The health crisis we are going through is forcing companies to reinvent themselves. In an increasingly uncertain business continuity environment, teleworking remains the best option. Boosted by the democratization of digital tools and framed by precise legal regulations, teleworking has been practiced by 39% of employees in private companies since the start of confinement in March 2020 (Malakoff Médéric study) compared to 3% in 2017 (DARES study – Ministry work).
The uncontrolled implementation of teleworking can significantly increase the risks for companies, especially in the face of the rise of cybercrime which seeks to profit from the crisis. COVID-19-themed phishing campaigns attest to this sad reality. Cybercriminals have thus taken advantage of the popularity of the Microsoft Teams collaborative tool to recover credentials.
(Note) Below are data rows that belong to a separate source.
(** C3 (the code departs from the claim).  The claim: one timeout covers
    connect and handshake, so that an unresponsive peer yields
    [(503, "Connection timed out after ...")].  The code: only the connect
    is under [with_timeout].  A peer that accepts the connection and never
    greets leaves the check suspended for ever; one that greets after 60
    seconds gets [200] with an elapsed time of 60.038 seconds. *)
Theorem check_smtp_handshake_unbounded (a : Args) (st : State) :
  (coroutine check_smtp_gen a
     (sample_env None None Never Never Never (true, sample_info)) st).1
  = Pending
  /\ (coroutine check_smtp_gen a
        (sample_env None None (Resolves 60000 ("220 ok" +:+ CRLF))
           (Resolves 7 ("221 bye" +:+ CRLF)) Never (true, sample_info)) st).1
     = Val (200, "Connected in " +:+ fmt_2f 60038 +:+ "s").
Proof.
  split.
  - pose proof (smtp_silent_peer a
      (sample_env None None Never Never Never (true, sample_info)) st 30
      eq_refl eq_refl eq_refl) as Hs.
    destruct (coroutine check_smtp_gen a _ st) as [r st']. apply Hs.
  - rewrite (smtp_handshake a _ st 30 60000 1 7 ("220 ok" +:+ CRLF)
               ("221 bye" +:+ CRLF)); reflexivity.
Qed.

(** C4 (the code departs from the claim).  The claim: when the MySQL
    handshake times out the result is
    [(503, "MySQL timed out after ...")].  The code: [timed_out] is defined
    and never called or handed to the client.  A [connect] that fails with a
    timeout fails the coroutine, one that never settles leaves it suspended,
    and in no world does the checker return a status other than 500 or
    200. *)
Theorem check_mysql_timeout_unreported (a : Args) (st : State) :
  (coroutine check_mysql_gen a
     (mysql_env (Some "monitor") (Some "secret")
                (Fails (TIMEOUT * 1000) TimeoutError)) st).1
  = Exc (Error TimeoutError)
  /\ (coroutine check_mysql_gen a
        (mysql_env (Some "monitor") (Some "secret") Never) st).1
     = Pending
  /\ forall env : Env,
       match (coroutine check_mysql_gen a env st).1 with
       | Val (status, _) => status = 500 \/ status = 200
       | _ => True
       end.
Proof.
  split; [|split].
  - now apply (mysql_handshake_fails a _ st "monitor" "secret" (TIMEOUT * 1000)).
  - now apply (mysql_handshake_pending a _ st "monitor" "secret").
  - intros env. apply mysql_codes.
Qed.
(** * funding-arb: opportunity scoring, position lifecycle and two-leg execution

    A shallow embedding of the Python sources

      - [models/opportunity_scorer.py] and [config.py]  (module [Scorer]),
      - [monitor.py], base-asset extraction             (module [Monitor]),
      - [backtest.py], the lifecycle replay             (module [Backtest]),
      - [execution/executor.py], the two-leg executor   (module [Executor]),

    together with the properties of the specification that concern them.

    Numbers.  A Python [float] (and a numpy [float64]) is an IEEE-754 binary64
    value; it is modelled by Rocq's primitive [float], whose operations round
    exactly as the hardware does.  Comparisons follow IEEE as Python's do: every
    comparison with a NaN is false. *)

From Stdlib Require Import ZArith Lia List Bool String Ascii Floats Sorted.
From Stdlib Require Uint63.
From Stdlib Require Import QArith Qcanon.
From stdpp Require Import base option list gmap strings pretty.

Set Warnings "-inexact-float".

#[local] Open Scope Z_scope.

(** ** Python floats *)

Module PyFloat.

(** [x > y] and [x >= y]: Python evaluates them as the mirrored [<] and [<=]. *)
Definition gtb (x y : float) : bool := PrimFloat.ltb y x.
Definition geb (x y : float) : bool := PrimFloat.leb y x.

(** [x != x] holds exactly for a NaN. *)
Definition is_nan (x : float) : bool := negb (PrimFloat.eqb x x).

(** [float(z)] for a Python [int] of magnitude below [2^62]: the conversion is
    rounded to nearest, as [of_uint63] is. *)
Definition of_Z (z : Z) : float :=
  if z <? 0 then PrimFloat.opp (PrimFloat.of_uint63 (Uint63.of_Z (- z)))
  else PrimFloat.of_uint63 (Uint63.of_Z z).

(** The order of two floats, read off the specification of the comparisons. *)
Definition cmp (x y : float) : option comparison :=
  SFcompare (Prim2SF x) (Prim2SF y).

Lemma ltb_cmp x y :
  PrimFloat.ltb x y = match cmp x y with Some Lt => true | _ => false end.
Proof. rewrite FloatAxioms.ltb_spec. reflexivity. Qed.

Lemma leb_cmp x y :
  PrimFloat.leb x y = match cmp x y with Some (Lt | Eq) => true | _ => false end.
Proof. rewrite FloatAxioms.leb_spec. reflexivity. Qed.
(** * datadog-operator: remote-config client and agent profiles

    A shallow embedding of [pkg/config/remote/client.go] (module [Remote])
    and of the agent-profile selection of package [agentprofile] (module
    [AgentProfile]), with the properties proved about them.

    Go values are modelled as follows: [string] is a Rocq [string],
    [[]byte] a [list Byte.byte], a sized integer a [Z] with the
    conversion's wrap-around written out, a [map[string]T] a
    [gmap string T], a slice a [list], an [error] value an [error]
    carrying its message, and a panic an [outcome] constructor. *)

From Stdlib Require Import ZArith Lia Ascii String.
From Stdlib Require Import Strings.Byte.
From stdpp Require Import gmap strings list fin_maps sorting.

Local Open Scope string_scope.
Local Open Scope list_scope.
Local Open Scope Z_scope.

(** ** Go runtime notions shared by both packages *)

Module Go.

(** [error]: an interface value whose only observable part is [Error()]. *)
Record error : Type := mkError { Error : string }.

#[global] Instance error_eq_dec : EqDecision error.
Proof. solve_decision. Defined.

(** [(T, error)] results: exactly one side is meaningful. *)
Inductive Result (A : Type) : Type :=
| Ok (a : A)
| Err (e : error).
Arguments Ok {A} a.
Arguments Err {A} e.

(** A call either returns or panics. *)
Inductive outcome (A : Type) : Type :=
| Returned (a : A)
| Panicked (msg : string).
Arguments Returned {A} a.
Arguments Panicked {A} msg.

Definition byte_to_Z (b : Byte.byte) : Z := Z.of_N (Byte.to_N b).

(** Integer conversions [uint64(x)] and [int64(x)]. *)
Definition uint64 (x : Z) : Z := x mod 2 ^ 64.
Definition int64 (x : Z) : Z := (x + 2 ^ 63) mod 2 ^ 64 - 2 ^ 63.

(** [time.Duration] counts nanoseconds. *)
Definition Nanosecond : Z := 1.
Definition Second : Z := 1000000000 * Nanosecond.

End Go.

Import Go.

(** ** Package [remote]: [pkg/config/remote/client.go] *)

Module Remote.

(** *** [generateID] *)

Definition idSize : nat := 21.

(** [idAlphabet = []rune("_-0123...XYZ")]: every rune is ASCII. *)
Definition idAlphabet : list ascii :=
  list_ascii_of_string
    "_-0123456789abcdefghijklmnopqrstuvwxyzABCDEFGHIJKLMNOPQRSTUVWXYZ".

(** What one call of [crypto/rand.Read] does: it writes [rr_written] over
    the front of the caller's buffer and reports [rr_err]. *)
Record RandRead : Type := mkRandRead {
  rr_written : list Byte.byte;
  rr_err : option error
}.

(** [rand.Read(buf)]: the buffer keeps its length whatever is written. *)
Definition rand_Read (r : RandRead) (buf : list Byte.byte)
  : list Byte.byte * option error :=
  (take (length buf) (rr_written r ++ drop (length (rr_written r)) buf),
   rr_err r).

(** The body of [for i := 0; i < idSize; i++], over the remaining values
    of [i]. Indexing a slice out of range panics. *)
Fixpoint generateID_loop (idx : list nat) (bytes : list Byte.byte)
  (id : list ascii) : outcome (list ascii) :=
  match idx with
  | [] => Returned id
  | i :: idx' =>
      match bytes !! i with
      | None => Panicked "index out of range"
      | Some b =>
          match idAlphabet !! Z.to_nat (Z.land (byte_to_Z b) 63) with
          | None => Panicked "index out of range"
          | Some r =>
              if decide (i < length id)%nat
              then generateID_loop idx' bytes (<[i := r]> id)
              else Panicked "index out of range"
          end
      end
  end.

Definition generateID (r : RandRead) : outcome string :=
  let bytes := replicate idSize Byte.x00 in
  let '(bytes, err) := rand_Read r bytes in
  match err with
  | Some e => Panicked (Error e)
  | None =>
      let id := replicate idSize Ascii.zero in
      match generateID_loop (seq 0 idSize) bytes id with
      | Panicked msg => Panicked msg
      | Returned id => Returned (string_of_list_ascii (take idSize id))
      end
  end.

(** *** [encoding/hex] *)

Definition hextable : list ascii := list_ascii_of_string "0123456789abcdef".

Definition hex_digit (n : Z) : ascii := nth (Z.to_nat n) hextable Ascii.zero.

(** [hex.EncodeToString]: two lower-case digits per byte, high nibble first. *)
Fixpoint EncodeToString (src : list Byte.byte) : string :=
  match src with
  | [] => EmptyString
  | v :: src' =>
      String (hex_digit (Z.shiftr (byte_to_Z v) 4))
        (String (hex_digit (Z.land (byte_to_Z v) 15)) (EncodeToString src'))
  end.

(** *** Package [pbgo]: the messages exchanged with the service *)

Module TargetFileHash.
Record t : Type := mk { Algorithm : string; Hash : string }.
End TargetFileHash.

Module TargetFileMeta.
Record t : Type := mk {
  Path : string;
  Length : Z;                       (* int64 *)
  Hashes : list TargetFileHash.t
}.
End TargetFileMeta.

Module PbConfigState.
Record t : Type := mk {
  Id : string;
  Version : Z;                      (* uint64 *)
  Product : string
}.
End PbConfigState.

Module ClientState.
Record t : Type := mk {
  RootVersion : Z;                  (* uint64 *)
  TargetsVersion : Z;               (* uint64 *)
  ConfigStates : list PbConfigState.t;
  HasError : bool;
  Error : string;
  BackendClientState : list Byte.byte
}.
End ClientState.

Module ClientAgent.
Record t : Type := mk {
  Name : string;
  Version : string;
  ClusterName : string;
  ClusterId : string;
  CwsWorkloads : list string
}.
End ClientAgent.

Module PbClient.
Record t : Type := mk {
  State : ClientState.t;
  Id : string;
  Products : list string;
  IsAgent : bool;
  IsTracer : bool;
  ClientAgent : ClientAgent.t
}.
End PbClient.

Module ClientGetConfigsRequest.
Record t : Type := mk {
  Client : PbClient.t;
  CachedTargetFiles : list TargetFileMeta.t
}.
End ClientGetConfigsRequest.

Module File.
Record t : Type := mk { Path : string; Raw : list Byte.byte }.
End File.

(** [TargetFiles] is [None] for a nil slice: Go tells it from an empty one. *)
Module ClientGetConfigsResponse.
Record t : Type := mk {
  Roots : list (list Byte.byte);
  Targets : list Byte.byte;
  TargetFiles : option (list File.t);
  ClientConfigs : list string
}.
End ClientGetConfigsResponse.

(** *** Package [state]: what the client uses of the repository

    The record types are the ones [newUpdateRequest] and [applyUpdate]
    read and build field by field. The repository keeps TUF versions as
    [int64] and file lengths as [uint64], which is why
    [newUpdateRequest] converts them ([uint64(state.RootsVersion)],
    [int64(f.Length)]) for the protobuf fields. *)

Module ConfigState.
Record t : Type := mk {
  Product : string;
  ID : string;
  Version : Z                       (* uint64 *)
}.
End ConfigState.

Module CachedFile.
Record t : Type := mk {
  Path : string;
  Length : Z;                       (* uint64 *)
  Hashes : gmap string (list Byte.byte)
}.
End CachedFile.

Module RepositoryState.
Record t : Type := mk {
  Configs : list ConfigState.t;
  CachedFiles : list CachedFile.t;
  TargetsVersion : Z;               (* int64 *)
  RootsVersion : Z;                 (* int64 *)
  OpaqueBackendState : list Byte.byte
}.
End RepositoryState.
To trick their victims, they sent a very similar copy of an automatic notification from the official app. The victims then thought they were logging into their account to join a meeting, but they entered their credentials on a fraudulent page. Companies are not the only ones affected by this wave of cyber attacks since large institutions such as the World Health Organization (WHO) and several governments (French, Canadian, American) have been affected.
Along with the increase in cyber attacks that require organizations to strengthen the security of their assets, the practice of teleworking has led to a radical change within companies: the adoption of new communication tools, which we briefly mentioned with the Microsoft Teams example. The advent of collaborative platforms, such as Zoom, Slack or Microsoft Teams has enabled private and public entities to continue their activities, with a certain level of agility. Nevertheless, drifts have unfortunately been observed. The overuse of collaborative tools is not without consequences. For example, the free Framatalk application, used by many teachers for its ease of use, fell victim to its success and experienced service disruption due to overuse. These tools are also sometimes the carriers of security vulnerabilities, like the Zoom video conferencing tool. For example, white hats from the Morphisec research laboratory have revealed security flaws in this tool. These allow cybercriminals to voluntarily record videoconferencing sessions and gain access to user conversations.
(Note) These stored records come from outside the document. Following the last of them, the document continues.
(** * cpp_linter.common_fs: diff-aware line filtering, verified

    A shallow embedding of [src/cpp_linter/common_fs.py].

    - Python [int] is [Z]; [List[int]] is [list Z]; [List[List[int]]] is
      [list (list Z)]; [str] is [string]; [bytes] is [list byte].
    - A Python call that can raise is a computation in the error monad
      [Exc]; the exceptions that the modelled code can meet are listed in
      [exn].
    - The standard-library functions the module calls ([os.path.commonpath],
      [pathlib.PurePath], [bytes.count], [bytes.rfind], list indexing and
      slicing) are embedded from their CPython definitions, POSIX flavour:
      [/] is the only separator, a backslash is an ordinary character and
      there is no drive.
    - The file system is a parameter of [get_line_cnt_from_cols].
    - The walk of the directory tree is a parameter of [list_source_files].
    - [logger.debug] and [start_log_group] only write to the log and are
      left out. *)

From Stdlib Require Import ZArith List Bool Lia Sorted.
From Stdlib.Strings Require Import String Ascii Byte.
Import ListNotations.

Local Open Scope Z_scope.

(** ** Exceptions *)

Inductive exn : Type :=
| IndexError
| ValueError
| OSError.

Inductive Exc (A : Type) : Type :=
| Ok (a : A)
| Raise (e : exn).

Arguments Ok {A} a.
Arguments Raise {A} e.

Definition bind {A B : Type} (m : Exc A) (k : A -> Exc B) : Exc B :=
  match m with
  | Ok a => k a
  | Raise e => Raise e
  end.

Declare Scope exc_scope.
Delimit Scope exc_scope with exc.
Notation "x <- m ;; k" := (bind m (fun x => k))
  (at level 61, m at next level, right associativity) : exc_scope.
Local Open Scope exc_scope.

(** ** Python lists *)

Section PyList.
Context {A : Type}.

Definition len (l : list A) : Z := Z.of_nat (List.length l).
#[global] Arguments len : simpl never.

(** [l[i]]: a negative index counts from the end; out of range raises. *)
Definition py_index (l : list A) (i : Z) : Exc A :=
  let j := if i <? 0 then i + len l else i in
  if j <? 0 then Raise IndexError
  else match nth_error l (Z.to_nat j) with
       | Some x => Ok x
       | None => Raise IndexError
       end.

(** [l[:stop]]: a negative stop counts from the end; never raises. *)
Definition py_slice_to (l : list A) (stop : Z) : list A :=
  let j := if stop <? 0 then Z.max 0 (stop + len l) else stop in
  firstn (Z.to_nat j) l.

(** [for i, x in enumerate(xs): s = body(s, i, x)], started at index [i]. *)
Fixpoint for_enumerate {S : Type} (body : S -> Z -> A -> Exc S)
    (i : Z) (xs : list A) (s : S) : Exc S :=
  match xs with
  | [] => Ok s
  | x :: xs' => s' <- body s i x ;; for_enumerate body (i + 1) xs' s'
  end.

(** [for x in xs: s = body(s, x)]. *)
Fixpoint for_each {S : Type} (body : S -> A -> Exc S) (xs : list A) (s : S)
    : Exc S :=
  match xs with
  | [] => Ok s
  | x :: xs' => s' <- body s x ;; for_each body xs' s'
  end.
End PyList.

(** [result[-1].append(x)]: the last inner list of [result] grows by [x];
    [result[-1]] raises on an empty [result]. *)
Fixpoint append_to_last (result : list (list Z)) (x : Z)
    : Exc (list (list Z)) :=
  match result with
  | [] => Raise IndexError
  | [r] => Ok [r ++ [x]]
  | r :: rest => rest' <- append_to_last rest x ;; Ok (r :: rest')
  end.

(** A value of type [Union[List[int], List[List[int]]]]: Python does not
    tell an empty list of numbers from an empty list of ranges. *)
#[warnings="-register-all"]
Inductive pyval : Type :=
| PyInt (z : Z)
| PyList (l : list pyval).

Definition of_lines (l : list Z) : pyval := PyList (map PyInt l).
Definition of_ranges (l : list (list Z)) : pyval := PyList (map of_lines l).

(** Truth value of an [int]. *)
Definition truthy (z : Z) : bool := negb (z =? 0).

(** A JSON-compatible value, as [serialize] builds it; a [dict] keeps its
    keys in the order they were written. *)
#[warnings="-register-all"]
Inductive json : Type :=
| JStr (s : string)
| JInt (z : Z)
| JList (l : list json)
| JDict (d : list (string * json)).

Definition json_lines (l : list Z) : json := JList (map JInt l).
Definition json_ranges (l : list (list Z)) : json := JList (map json_lines l).

(** ** FileObj *)

Module FileObj.

Record t : Type := mk {
  name : string;
  additions : list Z;
  diff_chunks : list (list Z);
  lines_added : list (list Z)
}.

(** One iteration of the loop of [_consolidate_list_to_ranges]. *)
Definition consolidate_body (numbers : list Z)
    (result : list (list Z)) (i n : Z) : Exc (list (list Z)) :=
  result1 <-
    (if i =? 0 then Ok (result ++ [[n]])
     else
       prev <- py_index numbers (i - 1) ;;
       if negb (n - 1 =? prev) then
         result' <- append_to_last result (prev + 1) ;;
         Ok (result' ++ [[n]])
       else Ok result) ;;
  if i =? len numbers - 1 then append_to_last result1 (n + 1)
  else Ok result1.

Definition _consolidate_list_to_ranges (numbers : list Z)
    : Exc (list (list Z)) :=
  for_enumerate (consolidate_body numbers) 0 numbers [].

Definition __init__ (name : string) (additions : list Z)
    (diff_chunks : list (list Z)) : Exc t :=
  lines_added <- _consolidate_list_to_ranges additions ;;
  Ok (mk name additions diff_chunks lines_added).

Definition range_of_changed_lines (self : t) (lines_changed_only : Z)
    (get_ranges : bool) : pyval :=
  if truthy lines_changed_only then
    let ranges :=
      if lines_changed_only =? 1 then diff_chunks self
      else lines_added self in
    if get_ranges then of_ranges ranges
    else of_lines (additions self)
  else PyList [].

Definition serialize (self : t) : json :=
  JDict
    [("filename"%string, JStr (name self));
     ("line_filter"%string,
      JDict [("diff_chunks"%string, json_ranges (diff_chunks self));
             ("lines_added"%string, json_ranges (lines_added self))])].

End FileObj.

Definition has_line_changes (lines_changed_only : Z)
    (diff_chunks : list (list Z)) (additions : list Z) : bool :=
  ((lines_changed_only =? 1) && (len diff_chunks >? 0))
  || ((lines_changed_only =? 2) && (len additions >? 0))
  || negb (truthy lines_changed_only).


(** ** Python strings *)

Section PyStr.
Local Open Scope string_scope.

(** [s.split(sep)] for a one-character separator. *)
Fixpoint str_split (sep : ascii) (s : string) : list string :=
  match s with
  | EmptyString => [EmptyString]
  | String c s' =>
      if Ascii.eqb c sep then EmptyString :: str_split sep s'
      else match str_split sep s' with
           | [] => [String c EmptyString]
           | h :: t => String c h :: t
           end
  end.

(** [s.replace(a, b)] for one-character [a] and [b]. *)
Fixpoint str_replace (a b : ascii) (s : string) : string :=
  match s with
  | EmptyString => EmptyString
  | String c s' => String (if Ascii.eqb c a then b else c) (str_replace a b s')
  end.
(** Lines 253 to 281: from the collected starts to the interval list. *)
Definition intervals_of (doc_id : string) (n_pages : Z)
    (reading_starts : list ReadingStart) : result (list ReadingInterval) :=
  let reading_starts := sorted_by_start (List.map snd (dedup reading_starts)) in
  let reading_starts := clean 0 reading_starts in
  match reading_starts with
  | [] => Raise (ValueError ("No reading starts detected for " +:+ doc_id))
  | _ => Ok (close_intervals n_pages reading_starts)
  end.

(** Lines 283 to 291: [data[doc_id] = reading_starts] on the map read
    from [out_path], or on the empty map when the file is absent. *)
Definition merge_into (persisted : option (gmap string (list ReadingInterval)))
    (doc_id : string) (intervals : list ReadingInterval)
    : gmap string (list ReadingInterval) :=
  <[doc_id := intervals]> (default ∅ persisted).

(** [[{"page_num": i + 1, "text": text[:4000]} ...]] over the first pages
    that have text; [i] as in [scan_loop]. *)
Fixpoint toc_payload (i : Z) (pages : list string) : list (Z * string) :=
  match pages with
  | [] => []
  | text :: rest =>
      (if truthy text then [(i + 1, slice text 0 4000)] else [])
        ++ toc_payload (i + 1) rest
  end.

Definition py_min (a b : Z) : Z := Z.min a b.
The setting up of collaborative platforms that have not been assessed and validated by the IT department thus leads to overexposure to digital risks and in particular to those of Shadow IT. It is advisable for CIOs to ensure a controlled supervision of said tools such as the definition of the rules to be applied. The latter must be applicable to all businesses and not only to CIOs. Certain limits should also be set on what can be outsourced, taking into account the risks that this entails. On the other hand, it is the IT department and only it that has control over the configuration of the entire IS of the company. In addition, the implementation of a proven security policy would allow serene use of these collaborative platforms, a pledge of confidence for employees.
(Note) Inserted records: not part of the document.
(** What a full step computes: the sums grow, [r2norm] and [acond] are
    the square roots of lines 285-288 on the new values. *)
Lemma update_estimates (fr : frame R) (s s' : locals R) (r : @rotation R) :
  update fr s r = Ok s' ->
  (0 <= val (res2 s))%R -> (0 <= val (ddnorm s))%R ->
  val (r2norm s')
  = R_sqrt.sqrt (val (phibar s) * val (phibar s) + val (res2 s'))
  /\ (val (ddnorm s) <= val (ddnorm s'))%R
  /\ val (acond s') = (val (anorm s) * R_sqrt.sqrt (val (ddnorm s')))%R
  /\ anorm s' = anorm s.
Proof.
  unfold update. intros H Hres Hdd.
  repeat (inv_bind H). injection H as <-. simpl.
  apply sq_val in E3, E13, E14.
  apply sqrt_val in E12, E15.
  destruct E12 as (-> & _). destruct E15 as (-> & _).
  simpl in E3, E13, E14. 
  rewrite !val_add, ?val_mul, E3, E13, E14. simpl.
  repeat split.
  - pose proof (Rle_0_sqr (R_sqrt.sqrt (sumsq (dk r)))). unfold Rsqr in *. lra.
Qed.
Lemma mute_browser {A} (e : env) (answer : env -> nat -> A) : mute e (browser answer).
Proof.
  intros w. unfold browser.
  destruct (rejects e (clock w)); (split; [reflexivity|apply advance_promises]).
Qed.

Lemma mute_evaluate {A} (e : env) (check : document -> A) : mute e (evaluate check).
Proof. apply mute_browser. Qed.

Lemma mute_query_iframe (e : env) : mute e query_iframe.
Proof. apply mute_browser. Qed.

Lemma mute_wait (e : env) (ms : nat) : mute e (wait ms).
Proof. intros w. split; [reflexivity|apply advance_promises]. Qed.

(** [takeCaptchaScreenshot] with [sendToClients = false] *)
Lemma mute_screenshot (e : env) (t : threadId) :
  mute e (takeCaptchaScreenshot t false).
Proof.
  intros w. unfold takeCaptchaScreenshot.
  destruct (screenshot e (clock w)); (split; [reflexivity|apply advance_promises]).
Qed.

Lemma mute_gemini (e : env) : mute e solveWithGemini.
Proof.
  intros w. unfold solveWithGemini.
  destruct (useAiSolver e); [|done]. split; [reflexivity|apply advance_promises].
Qed.

Lemma mute_get_skip_flag (e : env) (t : threadId) : mute e (get_skip_flag t).
Proof. by intros w. Qed.

Lemma mute_delete_skip_flag (e : env) (t : threadId) : mute e (delete_skip_flag t).
Proof. by intros w. Qed.

Lemma mute_await_code (e : env) : mute e await_code.
Proof. intros w. split; [reflexivity|apply advance_promises]. Qed.

Lemma mute_await_alerts (e : env) : mute e await_alerts.
Proof. intros w. split; [reflexivity|apply advance_promises]. Qed.

Lemma mute_click_at (e : env) (x y : option Z) : mute e (click_at x y).
Proof.
  intros w. unfold click_at, browser. cbn [clock].
  destruct (rejects e (clock w)); (split; [reflexivity|]);
    exact (advance_promises e (World (srv w) (clock w) (clicks w ++ [(x, y)])
                                     (shown w))).
Qed.

Create HintDb mute.
#[local] Hint Resolve mute_ret mute_throw mute_browser mute_evaluate
  mute_query_iframe mute_wait mute_screenshot mute_gemini mute_get_skip_flag
  mute_delete_skip_flag mute_await_code mute_await_alerts mute_click_at : mute.

(** Goes through a stretch of code, with [useAiSolver] known to be set. *)
Ltac mute_tac ai :=
  repeat first
    [ match goal with |- forall _, _ => intro end
    | solve [auto with mute]
    | apply mute_ai_mode; rewrite ai; cbn [negb orb andb]
    | apply mute_bind
    | apply mute_try_catch
    | match goal with
      | |- mute _ (if ?b then _ else _) => destruct b
      | |- mute _ (match ?x with _ => _ end) => destruct x
      end ].

Section Automated.

Variable e : env.
Hypothesis ai : useAiSolver e = true.

Lemma mute_click_and_check (t : threadId) (c m : nat) (shot : option string)
    (x y : option Z) :
  mute e (click_and_check t false c m shot x y).
Proof. unfold click_and_check. mute_tac ai. Qed.
#[local] Hint Resolve mute_click_and_check : mute.

Lemma mute_retake (t : threadId) (c m : nat) (shot : option string) :
  mute e (retake t c m shot).
Proof. unfold retake. mute_tac ai. Qed.
#[local] Hint Resolve mute_retake : mute.

Lemma mute_click_loop (t : threadId) (m remaining : nat) (shot : option string) :
  mute e (click_loop t m remaining shot).
Proof.
  revert shot. induction remaining as [|remaining IH]; intros shot.
  - apply mute_ret.
  - rewrite click_loop_S. mute_tac ai.
Qed.
#[local] Hint Resolve mute_click_loop : mute.

Lemma mute_captcha_round (t : threadId) (round : nat) :
  mute e (captcha_round t round).
Proof. unfold captcha_round. mute_tac ai. Qed.
#[local] Hint Resolve mute_captcha_round : mute.

Lemma mute_captcha_rounds (t : threadId) (rounds : list nat) :
  mute e (captcha_rounds t rounds).
Proof. induction rounds as [|round rounds IH]; simpl; mute_tac ai. Qed.
#[local] Hint Resolve mute_captcha_rounds : mute.

Lemma mute_processAccount (t : threadId) (address : string) :
  mute e (processAccount t address).
Proof.
  unfold processAccount, captcha_stage, trigger_attempt, solveCaptchaManually,
    complete_form, acknowledge.
  apply mute_try_catch; [|mute_tac ai]. apply mute_bind; [|mute_tac ai].
  apply mute_try_finally; [apply release_promises|]. mute_tac ai.
Qed.

End Automated.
In the aim of raising awareness among companies and employees, it is essential to present an inventory of the security recommendations to be adopted within the framework of the practice of teleworking. Based on existing documentation, in particular hygiene guides published by ANSSI and CNIL, around ten measures appear to be priorities among all the recommendations established by public agencies:
Edition of a telework charter
Hardening of nomadic employee workstations Partitioning of systems Securing the Wi-Fi connection Setting up a VPN Regulated access to Cloud resources
Detection of computer incidents Raising employee awareness of cyber risks Communication of computer incidents to the competent authorities
These measures must be applied to ensure the continuity of professional activity and the security of the company’s assets.